In SPIR, safety_ceiling=1 is the current default for the iteration counter on each phase's implement-consult cycle. Any iter-1 REQUEST_CHANGES verdict triggers an auto-force-advance of the phase, marking it complete and moving porch to the next phase.

For high-risk architectural / concurrency / correctness phases — exactly the phases where rigorous review catches the most — this default produces a structural problem:

  • The phase's first consult turns up a real defect (very common when codex is in the panel; we've seen 8 consecutive sessions where codex caught real defects the other reviewers missed).
  • Architect rules the fix is in-scope, builder lands it.
  • Builder needs to re-run consult to verify the fix → but porch has already force-advanced and won't accept a phase_N consult anymore.
  • The remaining iteration (often 3–5 more rounds before codex APPROVE) happens off-protocol via direct architect rulings + builder commits + standalone rebuttal docs.
  • Porch's state machine and the audit trail diverge: porch thinks the phase was REJECTED-then-advanced; reality is that the phase was iteratively closed via architect-directed off-protocol consult.

Concrete recent case

SPIR #1190 Phase 1 (cluesmith/shannon) — iter-1 closed RC, porch force-advanced. Architect-directed iter-2 through iter-6 happened off-protocol:

  • iter-3 KEY-2: persistence-idempotence — real codex catch, fixed
  • iter-4 KEY-1: broadcast/persistence id desync — real codex catch, fixed
  • iter-5 KEY-1: contract test substring-matching gap — real codex catch, fixed
  • iter-6: pending verification

All 6 iters' work is captured in git + standalone rebuttal docs, but porch's state machine never tracked iter-2 through iter-6 as part of phase_1.

Proposed fixes (two options to surface)

Option A — Per-phase safety_ceiling via plan front-matter

High-risk phases declare a non-default ceiling in the plan:

plan_phases:
  - id: phase_1_user_frame_id
    title: ...
    safety_ceiling: 5    # explicit, plan-author decides risk
  - id: phase_2_low_risk
    title: ...
    # implicit safety_ceiling = 1

Pro: Risk-calibrated; default stays conservative for routine phases.
Con: Plan-authors need to know which phases warrant the lift.
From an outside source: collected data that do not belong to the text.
(** X9.  On a platform that is not retro, [get_board_name] names the board
    whose range of driver numbers holds the number of the driver, the boards
    taking consecutive ranges in the order of [io_boards], each as long as
    its driver count. *)
Theorem get_board_name_locates (platform : Platform) (d : FASTDriver)
  (pre : list IoBoard) (b : IoBoard) (post : list IoBoard) :
  is_retro platform = false ->
  io_boards platform = pre ++ b :: post ->
  Forall (fun x => (0 <= driver_count x)%Z) pre ->
  (drivers_of pre <= hex_string_to_int (number d)
   < drivers_of pre + driver_count b)%Z ->
  get_board_name platform d = ("FAST Board " ++ node_id b)%string.
Proof.
  intros Hr Hb Hnn Hin. unfold get_board_name. rewrite Hr, Hb.
  rewrite board_scan_skip; [| exact Hnn | lia].
  cbn [board_scan Z.add].
  replace ((drivers_of pre <=? hex_string_to_int (number d))%Z
           && (hex_string_to_int (number d) <? drivers_of pre + driver_count b)%Z)
    with true; [reflexivity |].
  symmetry. apply andb_true_iff. rewrite Z.leb_le, Z.ltb_lt. lia.
Qed.

(** X10.  A driver number that is negative, or not below the total of the
    driver counts, belongs to no board: [get_board_name] answers
    "FAST Unknown Board"; it does so in particular when there is no board. *)
Theorem get_board_name_unknown (platform : Platform) (d : FASTDriver) :
  is_retro platform = false ->
  Forall (fun x => (0 <= driver_count x)%Z) (io_boards platform) ->
  (hex_string_to_int (number d) < 0
   \/ drivers_of (io_boards platform) <= hex_string_to_int (number d))%Z ->
  get_board_name platform d = "FAST Unknown Board".
Proof.
  intros Hr Hnn Hout. unfold get_board_name. rewrite Hr.
  rewrite <- (app_nil_r (io_boards platform)).
  rewrite board_scan_skip; [reflexivity | exact Hnn | lia].
Qed.

End DriverSequences.


(** ** Concrete runs *)

(** X1 on the sample output: set the rule, enable with other settings, pulse,
    disable. *)
Lemma calls_keep_coherence_run :
  coherent sample_driver
  /\ coherent (DriverM.object
                 (DriverM.run (perform_all (U := sample_util) sample_calls) sample_driver)).
Proof.
  assert (H : coherent sample_driver) by (intros cmd tup E; discriminate E).
  split; [exact H |].
  exact (calls_keep_coherence (U := sample_util) sample_calls sample_driver H).
Defined.

(** X2 on the sample output: enable, pulse and disable keep the rule. *)
Lemma calls_keep_output_and_binding_run :
  autofire (DriverM.object
              (DriverM.run (perform_all (U := sample_util)
                              [call_enable pulse_20ms hold_half; call_pulse pulse_10ms;
                               call_disable])
                 driver_with_autofire))
  = Some (sample_autofire_cmd, (10, 1, 1 # 2)%Q).
Proof.
  refine (proj2 (calls_keep_output_and_binding (U := sample_util)
                   [call_enable pulse_20ms hold_half; call_pulse pulse_10ms;
                    call_disable] driver_with_autofire) _).
  repeat constructor.
Defined.

(** X3 on the sample output with its rule for (10 ms, 1.0, 0.5). *)
Lemma reset_keeps_cache_run :
  DriverM.commands
    (DriverM.run (perform_all (U := sample_util) [call_reset; call_pulse pulse_10ms])
       driver_with_autofire)
  = [send_with_confirmation "DN:05,00,00,00" "DN"; send_and_forget "TN:05,01"].
Proof.
  refine (proj2 (reset_keeps_cache (U := sample_util) driver_with_autofire pulse_10ms _)).
  exists 10%Q, 1%Q, (1 # 2)%Q. repeat split; reflexivity.
Defined.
Option B — Document architect-directed off-protocol iteration as legitimate

Add a protocol section explicitly authorizing the architect to run off-protocol iter-N consults when porch has force-advanced after a real-defect catch at iter-1. The pattern (rebuttal docs + git commits + afx messages = canonical trail) becomes blessed instead of unofficial.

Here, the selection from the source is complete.